The area in which the city of Fort Lauderdale would later be founded was inhabited for more than two thousand years by the Tequesta Indians. Contact with Spanish explorers in the 16th century proved disastrous for the Tequesta, as the Europeans unwittingly brought with them diseases, such as smallpox, to which the native populations possessed no resistance. For the Tequesta, disease, coupled with continuing conflict with their Calusa neighbors, contributed greatly to their decline over the next two centuries. By 1763, there were only a few Tequesta left in Florida, and most of them were evacuated to Cuba when the Spanish ceded Florida to the British in 1763, under the terms of the Treaty of Paris (1763), which ended the Seven Years' War. Although control of the area changed between Spain, United Kingdom, the United States, and the Confederate States of America, it remained largely undeveloped until the 20th century.

 

The Fort Lauderdale area was known as the "New River Settlement" before the 20th century.
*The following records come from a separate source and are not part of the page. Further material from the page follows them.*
(* ===== verification/Protocol.v ===== *)
(** The connector's protocol (protodef/pconnector): the messages clients send,
the message the router publishes and its [Unmarshal], the message pushed to
clients and its [Marshal], which compresses once and keeps the result. *)

From S2P Require Import Prelude GoText Json ProtoDef.
Local Open Scope Z_scope.

(** * Message types *)

Definition MsgTypeRegister : Z := 0.
Definition MsgTypeChat : Z := 1.
Definition MsgTypeEnterRoom : Z := 4.
Definition MsgTypeRefreshToken : Z := 10.
Definition MsgTypeHeartBeat : Z := 11.
Definition MsgTypePush : Z := 30001.

(** * From clients *)

Record Register := {
  rg_UserId : string;
  rg_Token : string;
  rg_ClientToConnectorVersion : Z;
}.
Record RefreshToken := { rt_Token : string }.
Record HeartBeat := { hb_ClientTime : Z }.
Record Chat := {
  ch_RoomId : string;
  ch_Content : string;
  ch_Nickname : string;
  ch_Level : Z;
  ch_ClientTime : Z;
}.
Record EnterRoom := { er_RoomId : string; er_Nickname : string; er_Level : Z }.

(** The zero values of [var x T]. *)
Definition zero_Register : Register := Build_Register "" "" 0.
Definition zero_RefreshToken : RefreshToken := Build_RefreshToken "".
Definition zero_HeartBeat : HeartBeat := Build_HeartBeat 0.
Definition zero_Chat : Chat := Build_Chat "" "" "" 0 0.
Definition zero_EnterRoom : EnterRoom := Build_EnterRoom "" "" 0.

(** Their fields under the names encoding/json gives them. *)
Definition Register_fields : list (field Register) :=
  [ lens_field "UserId" rg_UserId
      (fun r x => Build_Register x (rg_Token r) (rg_ClientToConnectorVersion r)) set_string;
    lens_field "Token" rg_Token
      (fun r x => Build_Register (rg_UserId r) x (rg_ClientToConnectorVersion r)) set_string;
    lens_field "ClientToConnectorVersion" rg_ClientToConnectorVersion
      (fun r x => Build_Register (rg_UserId r) (rg_Token r) x) set_int64 ].
Definition RefreshToken_fields : list (field RefreshToken) :=
  [ lens_field "Token" rt_Token (fun _ x => Build_RefreshToken x) set_string ].
Definition HeartBeat_fields : list (field HeartBeat) :=
  [ lens_field "ClientTime" hb_ClientTime (fun _ x => Build_HeartBeat x) set_int64 ].
Definition Chat_fields : list (field Chat) :=
  [ lens_field "RoomId" ch_RoomId
      (fun c x => Build_Chat x (ch_Content c) (ch_Nickname c) (ch_Level c) (ch_ClientTime c)) set_string;
    lens_field "Content" ch_Content
      (fun c x => Build_Chat (ch_RoomId c) x (ch_Nickname c) (ch_Level c) (ch_ClientTime c)) set_string;
    lens_field "Nickname" ch_Nickname
      (fun c x => Build_Chat (ch_RoomId c) (ch_Content c) x (ch_Level c) (ch_ClientTime c)) set_string;
    lens_field "Level" ch_Level
      (fun c x => Build_Chat (ch_RoomId c) (ch_Content c) (ch_Nickname c) x (ch_ClientTime c)) set_int64;
    lens_field "ClientTime" ch_ClientTime
      (fun c x => Build_Chat (ch_RoomId c) (ch_Content c) (ch_Nickname c) (ch_Level c) x) set_int64 ].
Definition EnterRoom_fields : list (field EnterRoom) :=
  [ lens_field "RoomId" er_RoomId (fun e x => Build_EnterRoom x (er_Nickname e) (er_Level e)) set_string;
    lens_field "Nickname" er_Nickname (fun e x => Build_EnterRoom (er_RoomId e) x (er_Level e)) set_string;
    lens_field "Level" er_Level (fun e x => Build_EnterRoom (er_RoomId e) (er_Nickname e) x) set_int64 ].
In the 1830s there were approximately 70 settlers living along the New River. William Cooley, the local Justice of the Peace, was a farmer and wrecker, who traded with the Seminole Indians. On January 6, 1836, while Cooley was leading an attempt to salvage a wrecked ship, a band of Seminoles attacked his farm, killing his wife and children, and the children's tutor. The other farms in the settlement were not attacked, but all the white residents in the area abandoned the settlement, fleeing first to the Cape Florida Lighthouse on Key Biscayne, and then to Key West.

 

The first United States stockade named Fort Lauderdale was built in 1838, and subsequently was a site of fighting during the Second Seminole War. The fort was abandoned in 1842, after the end of the war, and the area remained virtually unpopulated until the 1890s. It was not until Frank Stranahan arrived in the area in 1893 to operate a ferry across the New River, and the Florida East Coast Railroad's completion of a route through the area in 1896, that any organized development began. The city was incorporated in 1911, and in 1915 was designated the county seat of newly formed Broward County.

  

Fort Lauderdale's first major development began in the 1920s, during the Florida land boom of the 1920s. The 1926 Miami Hurricane and the Great Depression of the 1930s caused a great deal of economic dislocation. In July 1935, an African-American man named Rubin Stacy was accused of robbing a white woman at knife point. He was arrested and being transported to a Miami jail when police were run off the road by a mob. A group of 100 white men proceeded to hang Stacy from a tree near the scene of his alleged robbery. His body was riddled with some twenty bullets. The murder was subsequently used by the press in Nazi Germany to discredit US critiques of its own persecution of Jews, Communists, and Catholics.

 

When World War II began, Fort Lauderdale became a major US base, with a Naval Air Station to train pilots, radar operators, and fire control operators. A Coast Guard base at Port Everglades was also established.

 

On July 4, 1961 African Americans started a series of protests, wade-ins, at beaches that were off-limits to them, to protest "the failure of the county to build a road to the Negro beach". On July 11, 1962 a verdict by Ted Cabot went against the city's policy of racial segregation of public beaches.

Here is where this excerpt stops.